Earlier, the body representing all NHS providers warned that the funding crisis had driven hospitals to a watershed where hard choices were becoming unavoidable. As they have for more than a year, most hospitals are breaching their constitutional obligations. The warning accompanied statistics showing that only 77.3% of A&E patients met the four hours target in December. Performance is already worse than in its worst month, January 2017. It the worst since records began, and it is very likely to get worse still. Theresa May suggested to reporters that it was because of the flu epidemic.
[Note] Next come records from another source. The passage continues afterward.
(* ===== verification/GeminiStream.v ===== *)
(** The Gemini event stream ([internal/streaming/gemini.go]): every event is a
    response with some parts, the last one carries the finish reason and the usage. *)

From S2P Require Import Prelude GoBase GoFloat GoStrings AgentTypes ToolProcessor ResponseGenerator.
From S2P Require Import StreamCore.

(** [strings.ToUpper]. *)
Class GoUpper := ToUpper : string → string.

(** ** Events *)

Record geminiStreamFunctionCall := mkGeminiFunctionCall { gf_Name : string; gf_Args : list (string * value) }.

Record geminiStreamPart := mkGeminiPart {
  gp_Text : string;
  gp_FunctionCall : option geminiStreamFunctionCall
}.

Record geminiStreamContent := mkGeminiContent { gc_Role : string; gc_Parts : list geminiStreamPart }.

Record geminiStreamCandidate := mkGeminiCandidate {
  gd_Content : geminiStreamContent;
  gd_FinishReason : string;
  gd_Index : Z
}.

Record geminiStreamUsage := mkGeminiUsage {
  PromptTokenCount : Z;
  CandidatesTokenCount : Z;
  TotalTokenCount : Z
}.

Record geminiStreamResponse := mkGeminiResponse {
  gr_Candidates : list geminiStreamCandidate;
  gr_UsageMetadata : option geminiStreamUsage
}.

Section stream.
Context {rand : GoRandV2} {conv : GoConv} {gmath : GoMath} {upper : GoUpper} {E : Type} {fl : Faults E}.
Open Scope stream_scope.

Abbreviation frame := (frame geminiStreamResponse).
Abbreviation M := (@M geminiStreamResponse rand E).

(** ** The stream *)

Definition text_body (resp : Response) : string :=
  if decide (re_Content resp = "") then re_Refusal resp else re_Content resp.

Definition text_response (chunk : string) : geminiStreamResponse :=
  mkGeminiResponse [mkGeminiCandidate (mkGeminiContent "model" [mkGeminiPart chunk None]) "" 0] None.

Definition call_response (tc : ToolCallSpec) : geminiStreamResponse :=
  mkGeminiResponse
    [mkGeminiCandidate
       (mkGeminiContent "model"
          [mkGeminiPart "" (Some (mkGeminiFunctionCall (tcs_Name tc) (tcs_Arguments tc)))]) "" 0] None.

Definition finish_reason (resp : Response) : string :=
  if decide (re_FinishReason resp ≠ "") then GeminiFinishReason ToUpper (re_FinishReason resp)
  else if decide (re_Refusal resp ≠ "") then "SAFETY" else "STOP".

Definition final_response (resp : Response) (promptTokens candidateTokens : Z) : geminiStreamResponse :=
  mkGeminiResponse [mkGeminiCandidate (mkGeminiContent "model" []) (finish_reason resp) 0]
    (Some (mkGeminiUsage promptTokens candidateTokens (wrap64 (promptTokens + candidateTokens)))).

(** The loop over the content chunks. *)
Definition gemini_contents : streamPacer → nat → list string → M bool :=
  stream_contents (λ chunk, WriteData (text_response chunk)).

(** The loop over the tool calls. *)
Fixpoint gemini_calls (delayMs : Z) (calls : list ToolCallSpec) : M unit :=
  match calls with
  | [] => ret tt
  | tc :: calls =>
      ctxErr;;
      sleepCtx (duration_ms delayMs);;
      WriteData (call_response tc);;
      gemini_calls delayMs calls
  end.

Definition StreamGemini (flusher : bool) (resp : Response) (streamCfg : option StreamingConfig)
    (promptTokens candidateTokens : Z) : M unit :=
  if negb flusher then fail ErrNotFlusher
  else
    let p := newPacer streamCfg in
    let textBody := text_body resp in
    firstByte p;;
    truncated <- (if decide (textBody = "") then ret false
                  else gemini_contents p 0 (Chunk (NewChunker (stream_chunk_size streamCfg)) textBody));
    if (truncated : bool) then ret tt
    else if malformed p then writeStop p
    else
      gemini_calls (stream_delay streamCfg) (re_ToolCalls resp);;
      WriteData (final_response resp promptTokens candidateTokens).

(** ** What the stream writes *)

Definition gemini_frames (resp : Response) (cfg : option StreamingConfig)
    (promptTokens candidateTokens : Z) : list frame :=
  let p := newPacer cfg in
  let chunks := if decide (text_body resp = "") then []
    else Chunk (NewChunker (stream_chunk_size cfg)) (text_body resp) in
  content_frames (Data ∘ text_response) p chunks ++
  if decide (cut_at p (Z.of_nat (length chunks))) then []
  else if malformed p then [RawData malformed_frame]
  else ((Data ∘ call_response) <$> re_ToolCalls resp) ++
    [Data (final_response resp promptTokens candidateTokens)].

Lemma runs_gemini_calls d calls :
  runs (gemini_calls d calls) ((Data ∘ call_response) <$> calls) tt false.
Proof.
  induction calls as [|tc calls IH]; [apply runs_ret|]. cbn [gemini_calls].
  apply (runs_bind _ _ [] _ tt); [apply runs_ctxErr|].
  apply (runs_bind _ _ [] _ tt); [apply runs_sleep|].
  by apply (runs_bind _ _ [_] _ tt); [apply runs_data|].
Qed.

Lemma gemini_runs resp cfg pt ct : jitter_ok (newPacer cfg) →
  runs (StreamGemini true resp cfg pt ct) (gemini_frames resp cfg pt ct) tt (malformed (newPacer cfg)).
Proof.
  intros Hj. unfold StreamGemini, gemini_frames. cbv zeta. cbn [negb]. set (p := newPacer cfg) in *.
  apply (runs_bind _ _ [] _ tt); [apply runs_first|].
  set (chunks := if decide (text_body resp = "") then [] else Chunk _ _).
  replace (if decide (text_body resp = "") then ret false else _) with (gemini_contents p 0 chunks)
    by (subst chunks; by destruct (decide (text_body resp = ""))).
  apply runs_text_then; [intros c; apply runs_data|done|]. apply runs_malformed.
  apply (runs_bind _ _ _ _ tt); [apply runs_gemini_calls|apply runs_data].
Qed.

(** ** A client *)

(** What the client has collected: the text, the calls in order, and from the last
    event the finish reason and the usage. *)
Record collected := mkCollected {
  co_text : string;
  co_calls : list geminiStreamFunctionCall;
  co_finish : option (string * option geminiStreamUsage)
}.

Definition add_part (c : collected) (p : geminiStreamPart) : collected :=
  mkCollected (co_text c +:+ gp_Text p)%string
    (co_calls c ++ match gp_FunctionCall p with Some f => [f] | None => [] end) (co_finish c).

(** [None] when an event follows the one with the finish reason, or is not a response. *)
Definition collect (c : collected) (f : frame) : option collected :=
  match f, co_finish c with
  | Data r, None =>
      match gr_Candidates r with
      | [d] =>
          let c := foldl add_part c (gc_Parts (gd_Content d)) in
          Some (if decide (gd_FinishReason d = "") then c
                else mkCollected (co_text c) (co_calls c) (Some (gd_FinishReason d, gr_UsageMetadata r)))
      | _ => None
      end
  | _, _ => None
  end.

Fixpoint collect_all (c : collected) (fs : list frame) : option collected :=
  match fs with
  | [] => Some c
  | f :: fs => c ← collect c f; collect_all c fs
  end.

Lemma collect_app c fs gs : collect_all c (fs ++ gs) = collect_all c fs ≫= λ c, collect_all c gs.
Proof.
  revert c. induction fs as [|f fs IH]; intros c; [done|]. simpl.
  destruct (collect c f); [apply IH|done].
Qed.

Lemma collect_text_response text calls c :
  collect (mkCollected text calls None) (Data (text_response c)) =
  Some (mkCollected (text +:+ c)%string calls None).
Proof.
  cbn [collect co_finish text_response gr_Candidates gd_Content gc_Parts foldl gd_FinishReason].
  rewrite decide_True by done. unfold add_part. simpl. by rewrite app_nil_r.
Qed.

Lemma collect_call_response text calls tc :
  collect (mkCollected text calls None) (Data (call_response tc)) =
  Some (mkCollected text (calls ++ [mkGeminiFunctionCall (tcs_Name tc) (tcs_Arguments tc)]) None).
Proof.
  cbn [collect co_finish call_response gr_Candidates gd_Content gc_Parts foldl gd_FinishReason].
  rewrite decide_True by done. unfold add_part. simpl. by rewrite str_app_nil_r.
Qed.

Lemma collect_text text calls chunks :
  collect_all (mkCollected text calls None) ((Data ∘ text_response) <$> chunks) =
  Some (mkCollected (text +:+ cat chunks)%string calls None).
Proof.
  revert text. induction chunks as [|c chunks IH]; intros text.
  { simpl. by rewrite str_app_nil_r. }
  cbn [fmap list_fmap collect_all compose]. rewrite collect_text_response.
  cbn [mbind option_bind]. rewrite IH.
  change (cat (c :: chunks)) with (c +:+ cat chunks)%string. by rewrite str_app_assoc.
Qed.

Definition calls_of (resp : Response) : list geminiStreamFunctionCall :=
  (λ tc, mkGeminiFunctionCall (tcs_Name tc) (tcs_Arguments tc)) <$> re_ToolCalls resp.

Lemma collect_calls text calls tcs :
  collect_all (mkCollected text calls None) ((Data ∘ call_response) <$> tcs) =
  Some (mkCollected text (calls ++ ((λ tc, mkGeminiFunctionCall (tcs_Name tc) (tcs_Arguments tc)) <$> tcs)) None).
Proof.
  revert calls. induction tcs as [|tc tcs IH]; intros calls; [by rewrite app_nil_r|].
  cbn [fmap list_fmap collect_all compose]. rewrite collect_call_response.
  cbn [mbind option_bind]. by rewrite IH, <-app_assoc.
Qed.

(** [strings.ToUpper] does not make a string vanish. *)
Definition upper_keeps : Prop := ∀ s, s ≠ "" → ToUpper s ≠ "".

Lemma finish_nonempty resp : upper_keeps → finish_reason resp ≠ "".
Proof.
  intros Hu. unfold finish_reason. destruct (decide (re_FinishReason resp ≠ "")) as [Hf|]; cycle 1.
  { by destruct (decide (re_Refusal resp ≠ "")). }
  unfold GeminiFinishReason. repeat (case_decide; [done|]). by apply Hu.
Qed.

(** What a client collects from the frames of a complete stream. *)
Lemma gemini_collected resp cfg pt ct :
  upper_keeps → malformed (newPacer cfg) = false → (truncateAfter (newPacer cfg) ≤ 0)%Z →
  collect_all (mkCollected "" [] None) (gemini_frames resp cfg pt ct) =
  Some (mkCollected (words_of (text_body resp)) (calls_of resp)
    (Some (finish_reason resp, Some (mkGeminiUsage pt ct (wrap64 (pt + ct)))))).
Proof.
  intros Hup Hm Ht. unfold gemini_frames, content_frames. cbv zeta. rewrite Hm.
  set (chunks := if decide (text_body resp = "") then [] else Chunk _ _).
  rewrite !decide_False by (unfold cut_at; lia).
  rewrite collect_app, collect_text. unfold chunks. rewrite Chunk_text. cbn [mbind option_bind].
  rewrite collect_app, collect_calls. cbn [mbind option_bind collect_all].
  unfold collect. cbn. by rewrite decide_False by by apply finish_nonempty.
Qed.

(** a Gemini stream writes, whatever interrupts it, a prefix of its frames, and
    nothing when the connection cannot stream; undisturbed it writes all of them.
    From a complete stream a client collects the words of the content or of the
    refusal, the tool calls in order with their arguments, and from the last event, and
    only there, the finish reason and the usage with the sum of its counts. *)
Theorem StreamGemini_correct (flusher : bool) (resp : Response) (cfg : option StreamingConfig)
    (promptTokens candidateTokens : Z) (st : stream_st) :
  jitter_bounded cfg → upper_keeps →
  ∃ st' res dn, StreamGemini flusher resp cfg promptTokens candidateTokens st = (st', res) ∧
    written st' = written st ++ dn ∧
    if flusher
    then dn `prefix_of` gemini_frames resp cfg promptTokens candidateTokens ∧
      (undisturbed → res = inr tt ∧ dn = gemini_frames resp cfg promptTokens candidateTokens) ∧
      (malformed (newPacer cfg) = false → (truncateAfter (newPacer cfg) ≤ 0)%Z → res = inr tt →
        collect_all (mkCollected "" [] None) dn =
        Some (mkCollected (words_of (text_body resp)) (calls_of resp)
          (Some (finish_reason resp, Some (mkGeminiUsage promptTokens candidateTokens
            (wrap64 (promptTokens + candidateTokens)))))))
    else res = inl ErrNotFlusher ∧ dn = [].
Proof.
  intros Hj%jitter_bounded_ok Hup. destruct flusher; cycle 1.
  { exists st, (inl ErrNotFlusher), []. by rewrite app_nil_r. }
  destruct (gemini_runs resp cfg promptTokens candidateTokens Hj st) as (st' & res & dn & H1 & Hw & Hp & Hok & Hu).
  exists st', res, dn. do 4 (split; [done|]). intros Hm Ht Hres.
  destruct (Hok tt Hres) as [_ [?| ->]]; [congruence|].
  by apply gemini_collected.
Qed.
End stream.

(** ** Example *)

#[local] Instance ex_rand : GoRandV2.
Proof.
  refine {| rng2 := unit; Int64N n g := (0%Z, g); NormFloat64_2 g := (f64_zero, g) |}.
  intros n g Hn. simpl. lia.
Defined.
#[local] Instance ex_math : GoMath := {| Log x := x; Exp x := x |}.
#[local] Instance ex_upper : GoUpper := λ s, s.
#[local] Existing Instance amd64_conv.

Definition ex_response : Response :=
  mkResponse "bot" "gemini" "one two  three four five" [mkToolCallSpec "search" [("q"%string, VString "x")] ""]
    [] "" "" [] "OTHER" "" None.

Definition fresh : @stream_st geminiStreamResponse ex_rand := mkStreamSt 0 [] () ().

Definition no_faults : Faults string := λ _, None.

Lemma StreamGemini_correct_witness :
  ∃ st' res dn, StreamGemini (fl := no_faults) true ex_response None 3 4 fresh = (st', res) ∧
    res = inr tt ∧ collect_all (mkCollected "" [] None) dn =
      Some (mkCollected "one two three four five" [mkGeminiFunctionCall "search" [("q"%string, VString "x")]]
        (Some ("OTHER"%string, Some (mkGeminiUsage 3 4 7)))).
Proof.
  destruct (StreamGemini_correct (fl := no_faults) true ex_response None 3 4 fresh I (λ s H, H))
    as (st' & res & dn & H1 & _ & _ & Hu & Hc).
  destruct (Hu ltac:(intros n; reflexivity)) as [Hres _].
  exists st', res, dn. split; [exact H1|]. split; [exact Hres|].
  rewrite (Hc eq_refl ltac:(vm_compute; discriminate) Hres). vm_compute. reflexivity.
Defined.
This is not the flu: it is a system-wide crisis brought about by seven years of mounting austerity. Oh, and that is getting worse, too. The official defence is that this is not a crisis, because there is a plan. Certainly the consultants acknowledge in their letter to Downing Street that huge effort went into trying to avert a crisis. But planning can’t magic up highly trained doctors and nurses. Plans do not make hospital beds. And while vaccination helps, you can’t entirely plan your way out of the impact of flu.